The pandemic also bumped up sales on puzzles, which quadrupled in space in just four months at the store.
“With COVID you just had to try and keep the shelves full,” McCullough said. “COVID has been very good for sales, it’s been amazing. And I don’t know what to attribute it to other than people are maybe at home a little more now and I think they’re a little more aware that those of us on Main Street in the small towns need their help to survive. And our customers have been just so loyal.”
A faithful group ran the Ben Franklin and sets of creative people have rotated through since with Gray as the constant.
“Cindy was such a joy to work with because her attitude was always up,” Gray said.
The store itself grew too with sales quadrupled over the 15 years. A few of the regularly stocked items are white flour sack towels, paint and embroidery floss.
On the way to market, while at friends' houses and shopping at other stores, McCullough said she was always looking for ideas. The independent store front also allowed her to bring in and remove items based on popularity.

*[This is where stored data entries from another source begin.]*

Lemma provision_spec h now fresh g o gb qb u e :
  uuidParse o = Some u -> g <> [] -> o <> [] -> 0 < eh_initialGrantBytes h ->
  allocations (e_db e) !! fresh = None ->
  let req := mkProvision EntityTypeAgent g o gb qb in
  let size := if grant req <=? 0 then eh_initialGrantBytes h else grant req in
  exists id a e', handleProvision uuidParse h now fresh (Some req) e = (Ok (entityOf h id g), e') /\
    provisioned h now fresh u g size e e' id a.
Proof.
  intros Hp Hg Ho Hi Hf req size.
  assert (0 < size) as Hsize by (subst size; destruct (Z.leb_spec (grant req) 0); lia).
  unfold handleProvision. rewrite decide_False by (simpl; tauto).
  rewrite decide_False by (simpl; tauto). change (pr_OwnerID req) with o. rewrite Hp.
  change (pr_EntityID req) with g. fold size. unfold ensureOwner, run at 1.
  destruct (EnsureTenant_spec (tenantIDForOwner o) e) as (e1 & -> & D1 & R1 & T1 & S1 & Sub1).
  unfold run at 1. destruct (EnsureUser_spec u (tenantIDForOwner o) e1 T1) as (e2 & -> & D2 & R2 & U2 & T2 & Sub2).
  unfold run at 1. destruct (EnsureTenant_spec (tenantForAgent g) e2) as (e3 & -> & D3 & R3 & T3 & S3 & Sub3).
  assert (allocations (e_db e3) = allocations (e_db e)) as Ea by (rewrite D3, D2, D1; done).
  assert (live_row g (e_db e3) = live_row g (e_db e)) as El by (unfold live_row; by rewrite Ea).
  assert (is_Some (users (e_db e3) !! u)) as Hu by (by rewrite D3).
  assert (rest e3 = rest e) as Er by congruence.
  assert (forall x ten, e_tenants e3 !! x = Some ten -> e_tenants e !! x = Some ten \/ tn_suspended ten = false) as Hs.
  { intros x ten [Hx|?]%S3; [| by right]. rewrite T2 in Hx. by apply S1. }
  unfold run, UpsertAgentAllocation. replace (size <=? 0) with false by lia.
  rewrite Ea, Hf, bool_decide_false, bool_decide_true by (done || by intros [? ?]). simpl.
  unfold provisioned. rewrite El. destruct (live_row g (e_db e)) as [[id a]|] eqn:Hr.
  - apply live_row_Some in Hr as [Ha Hl]. eexists id, (with_user u a), _. split; [done |]. simpl.
    split_and!; done.
  - rewrite bool_decide_true by done. eexists fresh, _, _. split; [done |]. simpl.
    split; [done |]. split; [done |]. split; [by apply live_agent_true | split_and!; done].
Qed.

“We’ve got a good crew that works here. That’s one thing about the store, we’ve always been very fortunate to have very talented girls that work for us, and so it’s just not me or Cindy or Dawn, it’s just the whole group. And that makes it fun to come into work,” Gray said. “Everybody has their own little ideas and their additions to the store. I like to quilt, one of the girls likes to crochet, some like to paint, … so it’s just kind of wow, we can all learn from each other.”
With her final stitch complete, McCullough is excited to pass on the journey to a great team full of support for Wadena.
“I would buy it again. I might buy it earlier in my life. Because I feel like there’s still so much to learn,” McCullough said, “and that’s why I’m excited for Dawn and her daughter Amber because I feel like they have the energy and the intelligence to get a website up and running, and get things a little more digitally friendly.”